This article presents a thorough discussion on how to perform Exploratory Data Analysis (EDA) to extract meaningful insights from a data set. And to do this I am going to use Python programming language and its four very popular libraries for data handling.
EDA is considered a basic and one of the most important steps in data science. It helps us planning advance data analytics by revealing the nature of feature and target variables and their interrelationships.
Every advanced application of data science like machine learning, deep learning or artificial intelligence requires a thorough knowledge of the variables you have in your data. Without a good exploratory data analysis, you can not have that sufficient information about the variables.
In this article, we will discuss four very popular and useful libraries of Python namely Pandas, NumPy, Matplotlib and Seaborn. The first two are to handle arrays and matrices whereas the last two are for creating beautiful plots.
I have created this exploratory data analysis code file in Jupyter notebook with a common data file name and use it anytime a new data set is to be analyzed. The variable names just need to be changed. It saves my considerable time and I am thorough with all the variables with a good enough idea for further data science tasks.

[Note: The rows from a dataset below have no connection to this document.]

(* ===== verification/CryptoProof.v ===== *)
(** * Requests to the crypto service keep its invariant

    [settled] is the state of the service between two requests; [busy] is what
    holds while a request of client [c] is served.  Every function of the
    service keeps [busy], whatever the request contains, and ends in a settled
    state; the operations of the other clients are framed, and the library is
    only called with keys of the client. *)

From S2P Require Import Prelude Bytes CryptoService.
From stdpp Require Import base list numbers.
From Stdlib Require Import ZArith Lia.

Open Scope Z_scope.
Open Scope tfm_scope.

(** The owners of the keys that a call of the library names. *)
Definition call_owners (k : psa_call) : list Z :=
  match k with
  | HashCompute _ _ _ | HashCompare _ _ _ | GenerateRandom _ => []
  | MacCompute key _ _ _ | MacVerify key _ _ _ | CipherEncrypt key _ _ _ | CipherDecrypt key _ _ _
  | AeadEncrypt key _ _ _ _ _ _ | AeadDecrypt key _ _ _ _ _ _
  | SignMessage key _ _ _ | VerifyMessage key _ _ _ | SignHash key _ _ _ | VerifyHash key _ _ _
  | AsymmetricEncrypt key _ _ _ _ | AsymmetricDecrypt key _ _ _ _ | RawKeyAgreement _ key _ _
  | OpenKey key | CloseKey key | DestroyKey key | GetKeyAttributes key
  | ExportKey key _ | ExportPublicKey key _ | PurgeKey key => [key_owner key]
  | ImportKey a _ | GenerateKey a => [attr_owner a]
  | CopyKey key a => [key_owner key; attr_owner a]
  end.

Definition op_owners (k : op_call) : list Z :=
  match k with
  | MacSignSetup key _ | MacVerifySetup key _ | CipherEncryptSetup key _ | CipherDecryptSetup key _
  | AeadEncryptSetup key _ | AeadDecryptSetup key _
  | KeyDerivationInputKey _ key | KeyDerivationKeyAgreement _ key _ => [key_owner key]
  | KeyDerivationOutputKey a => [attr_owner a]
  | _ => []
  end.

(** The sizes of the output buffers whose lengths a call reports. *)
Definition call_room (k : psa_call) : Z :=
  match k with
  | HashCompute _ _ n | MacCompute _ _ _ n | CipherEncrypt _ _ _ n | CipherDecrypt _ _ _ n
  | AeadEncrypt _ _ _ _ _ _ n | AeadDecrypt _ _ _ _ _ _ n | SignMessage _ _ _ n | SignHash _ _ _ n
  | AsymmetricEncrypt _ _ _ _ n | AsymmetricDecrypt _ _ _ _ n | RawKeyAgreement _ _ _ n
  | ExportKey _ n | ExportPublicKey _ n | GenerateRandom n => n
  | _ => 0
  end.

Definition op_room (k : op_call) : Z :=
  match k with
  | HashFinish n | MacSignFinish n | CipherGenerateIv n | CipherUpdate _ n | CipherFinish n
  | AeadGenerateNonce n | AeadUpdate _ n | AeadFinish n _ | AeadVerify n _ | KeyDerivationOutputBytes n => n
  | _ => 0
  end.
Definition op_room2 (k : op_call) : Z := match k with AeadFinish _ n => n | _ => 0 end.

(** What the PSA Crypto API promises: a call that succeeds reports no more than
    fits its buffers, and attributes have the size of their structure. *)
Class PsaLaws (CTX LIB : Type) `{PsaCrypto CTX LIB} : Prop := {
  client_attributes_size : 0 < sizeof_client_attributes < 4294967292;
  psa_fits l k : r_status (snd (psa l k)) = PSA_SUCCESS -> 0 <= r_len (snd (psa l k)) <= call_room k;
  psa_op_fits l x k : r_status (snd (psa_op l x k)) = PSA_SUCCESS ->
    0 <= r_len (snd (psa_op l x k)) <= op_room k /\ 0 <= r_len2 (snd (psa_op l x k)) <= op_room2 k;
  psa_attributes l k : zlen (attr_fields (r_attr (snd (psa l (GetKeyAttributes k))))) = sizeof_client_attributes;
}.

(** Symbolic execution, through the assignments of the service as well. *)
Ltac wp_set :=
  lazymatch goal with
  | |- wp (set_operations _) _ _ _ => apply wp_modify
  | |- wp (set_buf _) _ _ _ => apply wp_modify
  | |- wp (set_alloc_index _) _ _ _ => apply wp_modify
  | |- wp (set_scratch_owner _) _ _ _ => apply wp_modify
  | |- wp (set_lib _) _ _ _ => apply wp_modify
  | |- wp (set_out_vec _) _ _ _ => apply wp_modify
  | |- wp (set_invec _) _ _ _ => apply wp_modify
  | |- wp (set_outvec _) _ _ _ => apply wp_modify
  end.
Ltac svc_steps := repeat first [wp_step | wp_set].

Section proofs.
Context {CTX LIB : Type} `{PsaLaws CTX LIB}.

Abbreviation OP := (tfm_crypto_operation_s CTX).
Abbreviation ST := (crypto_st CTX LIB).

(** An entry of the table: in use, or cleared. *)
Definition entry_ok (o : OP) : Prop :=
  in_use o = TFM_CRYPTO_IN_USE \/ o = no_operation.

Record table_ok (ops : list OP) : Prop := TableOk {
  table_length : length ops = CRYPTO_CONC_OPER_NUM;
  table_entries : Forall entry_ok ops;
}.

(** The service between two requests: every operation that is not in use is
    cleared, and nothing is left in the scratch memory. *)
Record settled (s : ST) : Prop := Settled {
  settled_table : table_ok (operations s);
  settled_buf : scratch_buf s = fill CRYPTO_IOVEC_BUFFER_SIZE 0;
  settled_index : alloc_index s = 0;
  settled_owner : scratch_owner s = 0;
}.

(** The operations of the clients other than [c] are the same. *)
Definition others_kept (c : Z) (ops ops' : list OP) : Prop :=
  forall i o, in_use o = TFM_CRYPTO_IN_USE -> owner o <> c -> (ops !! i = Some o <-> ops' !! i = Some o).

Lemma others_kept_refl c ops : others_kept c ops ops.
Proof. done. Qed.

Lemma others_kept_trans c a b d : others_kept c a b -> others_kept c b d -> others_kept c a d.
Proof. intros H1 H2 i o Hu Ho. rewrite (H1 i o Hu Ho). by apply H2. Qed.

(** A change of an entry that the client has, before and after or from a free
    entry, is invisible to the others. *)
Lemma others_kept_alter c ops f i :
  (forall o, ops !! i = Some o -> (in_use o = TFM_CRYPTO_IN_USE -> owner o = c) /\
     (in_use (f o) = TFM_CRYPTO_IN_USE -> owner (f o) = c)) ->
  others_kept c ops (alter f i ops).
Proof.
  intros Hf j o Hu Ho. destruct (decide (i = j)) as [<-|Hn]; [|by rewrite list_lookup_alter_ne].
  rewrite list_lookup_alter_eq. split.
  - intros Hi. by destruct (Hf o Hi) as [H1 _]; elim Ho; apply H1.
  - intros Hi. destruct (ops !! i) as [o'|] eqn:E; [|done]. cbn in Hi. injection Hi as <-.
    destruct (Hf o' eq_refl) as [_ H2]. elim Ho. by apply H2.
Qed.

Lemma table_alter ops f i :
  table_ok ops -> (forall o, ops !! i = Some o -> entry_ok o -> entry_ok (f o)) -> table_ok (alter f i ops).
Proof.
  intros [Hl He] Hf. split; [by rewrite length_alter|].
  apply Forall_alter; eauto.
Qed.

(** *** While a request is served *)
Section busy.
Context (R : LIB -> LIB -> Prop) `{!PreOrder R} (c : Z) (s0 : ST) (idx : Z) (sizes : list Z).
Context (R_psa : forall l k, Forall (eq c) (call_owners k) -> R l (fst (psa l k))).
Context (R_op : forall l x k, Forall (eq c) (op_owners k) -> R l (fst (fst (psa_op l x k)))).
Context (R_clone : forall l x y, R l (fst (fst (psa_clone l x y)))).

(** [n] bytes at [p] lie in what is allocated. *)
Definition ptr_ok (p : ptr) (n : Z) : Prop :=
  match p with
  | Scratch o => 0 <= o /\ o + n <= idx
  | _ => True
  end.

Definition vec_ok (v : psa_vec) : Prop := 0 <= len v /\ ptr_ok (base v) (len v).

(** The part that also holds after an error. *)
Record core (s : ST) : Prop := Core {
  core_size : zlen (scratch_buf s) = CRYPTO_IOVEC_BUFFER_SIZE;
  core_index : alloc_index s = idx;
  core_zero : sub_bytes idx (CRYPTO_IOVEC_BUFFER_SIZE - idx) (scratch_buf s) =
              fill (CRYPTO_IOVEC_BUFFER_SIZE - idx) 0;
  core_owner : scratch_owner s = c;
  core_table : table_ok (operations s);
  core_others : others_kept c (operations s0) (operations s);
  core_lib : R (lib s0) (lib s);
  core_outvec : outvec s = outvec s0;
}.

Record busy (s : ST) : Prop := Busy {
  busy_core :> core s;
  busy_out : forall i, vec_ok (nth i (out_vec s) no_vec) /\ len (nth i (out_vec s) no_vec) <= nth i sizes 0;
}.

Context (Hidx : 0 <= idx <= CRYPTO_IOVEC_BUFFER_SIZE).

(** Operation [i] is in use by the client. *)
Definition has_op (i : nat) (s : ST) : Prop :=
  exists o, operations s !! i = Some o /\ in_use o = TFM_CRYPTO_IN_USE /\ owner o = c.

Abbreviation keeps m Q s := (wp m Q (fun _ => core) s).

Lemma wp_mem_read p n Q E (s : ST) : (forall d, Q d s) -> wp (mem_read p n) Q E s.
Proof. intros HQ. unfold wp, mem_read, bind, gets, ret. apply HQ. Qed.

Lemma wp_in_data iv i Q E (s : ST) : (forall d, Q d s) -> wp (in_data iv i) Q E s.
Proof. apply wp_mem_read. Qed.

Lemma wp_read_u32 p Q E (s : ST) : (forall d, Q d s) -> wp (read_u32 p) Q E s.
Proof. intros HQ. apply wp_bind, wp_mem_read. intros d. apply wp_ret. auto. Qed.

Lemma wp_out_len i Q E (s : ST) : Q (len (nth i (out_vec s) no_vec)) s -> wp (out_len i) Q E s.
Proof. done. Qed.

Lemma wp_out_at i Q E (s : ST) : Q (nth i (out_vec s) no_vec) s -> wp (out_at i) Q E s.
Proof. done. Qed.

(** Writing within the allocated memory. *)
Lemma mem_write_core p d s Q E :
  core s -> ptr_ok p (zlen d) ->
  (forall s', core s' -> operations s' = operations s -> out_vec s' = out_vec s -> Q tt s') ->
  wp (mem_write p d) Q E s.
Proof.
  intros [] Hp HQ. unfold mem_write. svc_steps. destruct p as [| |o]; [by apply HQ..|]. cbn in Hp. svc_steps. apply HQ; [|done..].
  pose proof (zlen_nonneg d).
  split; try done; cbn.
  - by rewrite zlen_splice by lia.
  - rewrite sub_bytes_splice_disj by lia. done.
Qed.

Lemma busy_write p d s Q E :
  busy s -> ptr_ok p (zlen d) ->
  (forall s', busy s' -> operations s' = operations s -> out_vec s' = out_vec s -> Q tt s') ->
  wp (mem_write p d) Q E s.
Proof.
  intros [Hc Ho] Hp HQ. apply mem_write_core; [done..|]. intros s' Hc' Hops Hv. apply HQ; [|done..].
  split; [done|]. by rewrite Hv.
Qed.

Lemma busy_write_u32 p v s Q E :
  busy s -> ptr_ok p 4 ->
  (forall s', busy s' -> operations s' = operations s -> out_vec s' = out_vec s -> Q tt s') ->
  wp (write_u32 p v) Q E s.
Proof. intros Hb Hp HQ. apply busy_write; [done| |done]. by rewrite zlen_le_bytes. Qed.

NB: Being a non-native English speaker, I always take extra care to proofread my articles with Grammarly. It is the best grammar and spellchecker available online. Read here my review of using Grammarly for more than two years.
Data structures for exploratory data analysis
Pandas and NumPy provide us with data structures for data handling. Pandas has two main data structures called series and data frame as data container. Series contains data of mixed type in one-dimensional array whereas data frame is a two-dimensional array having columns with the same kind of data so, it can be considered as a dictionary of series.
Lets first import all the required libraries.
import pandas as pd
import numpy as np
import matplotlib.pyplot as plt
The data set used here is the very popular Titanic data set from Kaggle (https://www.kaggle.com/c/titanic/data). It contains the details of the passengers travelled in the ship and evidenced the disaster. The data frame contains 12 variables in total which are as below.
df=pd.read_csv("Titanic_data.csv")
df.columns
Index(['PassengerId', 'Survived', 'Pclass', 'Name', 'Sex', 'Age', 'SibSp', 'Parch', 'Ticket', 'Fare', 'Cabin', 'Embarked'], dtype='object')
Feature and target variables
The target variable here is the ‘Survived‘ which contains the information if the passenger survived the disaster or not. It is a binary variable having ‘1’ representing the passenger has survived and ‘0’ indicating the passenger has not survived.
The other variables are all feature variables. Among the feature variables, ‘Pclass‘ contains the class information which has three classes like Upper, Middle and Lower; ‘SibSp‘ contains the number of passengers in a relationship in terms of sibling or spouse, the variable ‘Parch‘ also displays the number of relationships in terms of ‘parent‘ or ‘child‘, the ‘Embarked‘ variable displays the name of the particular port of embarkation, all other variables carry information as the variable names suggest.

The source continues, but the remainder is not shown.